Dr. Cox begins the discussion of his research career with his residency. He explains that hypotheses in clinical research derive from the care of patients. Survival is the “immutable endpoint” that determines whether a treatment is successful, but survival does not tell you why a treatment is successful. Early in his career, Dr. Cox developed an approach to determine why treatments succeed, though he observes that many of the questions he asks about patterns of failure are irrelevant from other perspectives (e.g. medical oncology).

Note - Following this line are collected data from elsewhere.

(** C6, as the code has it. In a native request on a primitive that
    accepts what is not denied, the executor runs to [send] without an
    error; no header named [User-Agent], [Accept-Encoding] or
    [Content-Length] is set; every other header of the caller is set with
    its value, but a [Proxy-Authorization] of the caller when a non-empty
    authorization is in force: that one is set with the authorization. *)
Theorem caller_headers_on_native_call (prim : Native) (s : Service)
  (options : RequestOptions.t) :
  accepts_safe_calls (throws prim) ->
  well_formed (headers_or_empty options) ->
  let options' := with_authorization s options in
  let f := snd (xhrRequest prim s options) in
  executor options' (throws prim) [] = (inl tt, calls_to_send options')
  /\ (forall k v, In (xhr_setRequestHeader k v) (calls f) -> ~ denied k)
  /\ (forall k v, In (k, v) (headers_or_empty options) -> denied k ->
        forall w, ~ In (xhr_setRequestHeader k w) (calls f))
  /\ (forall k v, In (k, v) (headers_or_empty options) -> ~ denied k ->
        k <> "Proxy-Authorization"
        \/ truthy_string (effective_authorization s options) = false ->
        In (xhr_setRequestHeader k v) (calls f))
  /\ (forall a, effective_authorization s options = Some a -> a <> "" ->
        forall v, In (xhr_setRequestHeader "Proxy-Authorization" v) (calls f)
                  <-> v = a).
Proof.
  intros A W options' f.
  assert (Safe : forall k v, In (xhr_setRequestHeader k v) (calls f) ->
                             ~ denied k).
  { intros k v HIn. subst f.
    rewrite (calls_sent prim s options A W), set_header_sent in HIn.
    apply In_passed_through in HIn. now apply unsafe_header_allowed. }
  split; [| split; [| split; [| split]]].
  - apply executor_log; [exact A |].
    now apply with_authorization_well_formed.
  - exact Safe.
  - intros k v _ D w HIn. exact (Safe k w HIn D).
  - intros k v HIn D K. now apply caller_header_set.
  - intros a E N v. now apply authorization_header_set.
Qed.

End CallerHeaders.

Lemma proxy_authorization_header_witness :
  In (xhr_setRequestHeader "Proxy-Authorization" "Basic abc")
     (XHRBrowserRequestService.calls
        (snd (XHRBrowserRequestService.xhrRequest
                (Sample.strict [ev_load 200 "" []])
                (XHRBrowserRequestService.configure
                   (RequestConfiguration.mk Absent (Present (Some "Basic abc"))
                      Absent)
                   Sample.fresh)
                (Sample.get_x (Some [("X-Custom", "Y")]) None)))).
Proof.
  assert (A : accepts_safe_calls (throws (Sample.strict [ev_load 200 "" []]))).
  { intros c Hc. destruct c; simpl; try reflexivity.
    rewrite (Hc name value eq_refl). reflexivity. }
  assert (W : well_formed
                (headers_or_empty (Sample.get_x (Some [("X-Custom", "Y")]) None))).
  { unfold well_formed. simpl. repeat constructor. simpl. tauto. }
  refine (proj1 (proj1 (proj2 (proj2 (proj2
            (proxy_authorization_header
               (Sample.strict [ev_load 200 "" []])
               (XHRBrowserRequestService.configure
                  (RequestConfiguration.mk Absent (Present (Some "Basic abc"))
                     Absent)
                  Sample.fresh)
               (Sample.get_x (Some [("X-Custom", "Y")]) None) A W))))
            "Basic abc" eq_refl _)).
  discriminate.
Defined.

Dr. Cox describes studies done in the 70s with lung cancer to determine why treatments failed. When he became involved in the Radiation Therapy Oncology Group (RTOG) his style of designing studies influenced the group. All of the ROTG studies during his ten years with the group used survival as the endpoint. Returning to his residency years, Dr. Cox talks about his studies of cancer of the breast and cervix. Dr. Cox notes that his view of clinical trials was strongly influenced by his mentor, Dr. Juan del Regato.

Identifier

CoxJ_02_20130412_C08

Publication Date

4-12-2013

City

Houston, Texas

Topics Covered

The Interview Subject's Story - The Researcher; The Researcher; Overview; Definitions, Explanations, Translations; MD Anderson Culture; On Research and Researchers; Understanding Cancer, the History of Science, Cancer Research; Understanding Cancer, the History of Science, Cancer Research; The History of Health Care, Patient Care; Patients, Treatment, Survivors; Healing, Hope, and the Promise of Research; On Research and Researchers

Transcript

Tacey Ann Rosolowski, PhD:

This is Tacey Ann Rosolowski, and today I’m at the Proton Therapy Center in the office of Dr. James Cox, and we’re in our second session. The time is about 11:25, and the date is April 12, 2013. So thank you Dr. Cox for agreeing to do this session. We were strategizing before I turned on the recorder and decided that today would be a good day to devote to the discussion of the research that you have done. I’m hoping that we can go back to fairly early—the research that you first conducted when you first came to MD Anderson and even if there’s a relevance in tracing the roots of that in your previous positions and tracing the evolution of that research career and story.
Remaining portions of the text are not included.